Introduction to pvEBayes

Disproportionality Analysis

Contemporary drug postmarketing surveillance largely relies on the collection of spontaneous reports of suspected adverse drug events from pharmaceutical companies, healthcare professionals, and patients. These reports are curated and stored in spontaneous reporting systems (SRS), usually organized as a large frequency table for downstream data analysis.

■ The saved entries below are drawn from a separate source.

(** * Codebase indexer: a shallow embedding of [utils.py], [app.py] and
    [watcher.py] of the codebase-indexer service.

    Python [str] values are modelled as lists of Unicode code points
    ([list Z]); [bytes] values as lists of 8-bit integers ([list Z], each in
    [0, 256)).  Repository names and other identifiers that only serve as
    dictionary keys are [string]s.  The external collaborators (the
    tree-sitter parser, the Voyage embedding service, the Qdrant server, the
    file system and the reindex HTTP endpoint seen from the watcher) are
    parameters: pure functions of their arguments, whose failures are
    explicit [option]/[bool] results. *)

From Stdlib Require Import ZArith Lia Ascii.
From stdpp Require Import base list gmap sets strings.

Open Scope Z_scope.

(* ------------------------------------------------------------------ *)
(** ** Python helpers *)

(** [s[a:b]] for a step of 1, with Python's treatment of negative and
    out-of-range bounds. *)
Definition py_slice {A} (s : list A) (a b : Z) : list A :=
  let len := Z.of_nat (length s) in
  let norm (i : Z) := if i <? 0 then Z.max 0 (i + len) else Z.min i len in
  let start := norm a in
  let stop := norm b in
  firstn (Z.to_nat (stop - start)) (skipn (Z.to_nat start) s).

(** [range(i, n, step)] for a positive [step], as the list of its values;
    [fuel] bounds the number of iterations (the caller gives [n]). *)
Fixpoint range_step (fuel : nat) (i n step : nat) : list nat :=
  match fuel with
  | O => []
  | S f => if (i <? n)%nat then i :: range_step f (i + step) n step else []
  end.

We consider an SRS dataset cataloging AE reports on \(I\) AE rows across \(J\) drug columns. Let \(N_{ij}\) denote the number of reported cases for the \(i\)-th AE and the \(j\)-th drug, where \(i = 1,..., I\) and \(j = 1,..., J\). Therefore, AE-drug pairwise occurrences from the AE-reports are summarized into an \(I \times J\) contingency table, where the \((i,j)\)-th cell catalogs the observed count \(N_{ij}\) indicating the number of cases involving \(i\)-th AE and the \(j\)-th drug.

Methods implemented in this package assumes the observed count \(N_{ij}\) conditional on \(E_{ij}\) is that \[\begin{equation} \label{eqn:model-poisson-likelihood} N_{ij} \mid E_{ij} \sim \operatorname{Poisson}(E_{ij}\lambda_{ij}), \end{equation}\] where the parameter \(\lambda_{ij} \geq 0\) is the relative reporting ratio, the signal strength, for the \((i, j)\)-th pair measuring the ratio of the actual expected count arising due to dependence to the null baseline expected count. Therefore, \(\{\lambda_{ij}\}\) are our key parameters of interest. A large \(\lambda_{ij}\) indicates a strong association between a drug and an AE.

Let \(g\) be a prior density function for signal strength parameters for all AE-drug pairs: \(\lambda_{ij} \sim g\). Then, in the context of the Poisson model, the marginal probability mass function of \(N_{ij}\) is given by: \[ p(N_{ij}) = \int_0^{\infty} g(\lambda_{ij}) \ f_{\text{pois}}(N_{ij} \mid \lambda_{ij}E_{ij}) \ d\lambda_{ij}, \] where \(f_{\text{pois}}(N \mid \lambda)\) is the probability mass function of a Poisson random variable with mean \(\lambda\) evaluated at \(N\). Under the empirical Bayes framework, the prior distribution is consequently estimated from the data by maximizing the log marginal likelihood: \[ \hat g = \mathop{\arg \max}\limits_{g} \sum_{i=1}^I \sum_{j=1}^J \log p(N_{ij}). \] Then, the estimated posterior density of \(\lambda\) given \(N_{ij}\) is: \[ \hat{\text{p}}(\lambda \mid N_{ij}) = \frac{\hat g(\lambda) f_{\text{pois}}(N_{ij} \mid \lambda E_{ij})}{\hat{\text{p}}(N_{ij})}, \] where \(\hat{\text{p}}(N_{ij}) = \int_0^{\infty} \hat g(\lambda_{ij})f_{\text{pois}}(N_{ij}\mid \lambda_{ij}E_{ij}) \ d\lambda_{ij}\).

All empirical Bayes models implemented in ‘pvEBayes’ share the structure described above; they differ in their assumptions on the prior distribution. The Gamma-Poisson Shrinker (GPS) adopts a two-component gamma mixture prior. The K-gamma model generalizes GPS by allowing a K-component gamma mixture, where K is user-specified. The Koenker-Mizera (KM) and Efron models use a nonparametric discrete mixture prior, with point masses on a pre-specified grid. The general-gamma model employs a nonparametric sparse gamma mixture distribution.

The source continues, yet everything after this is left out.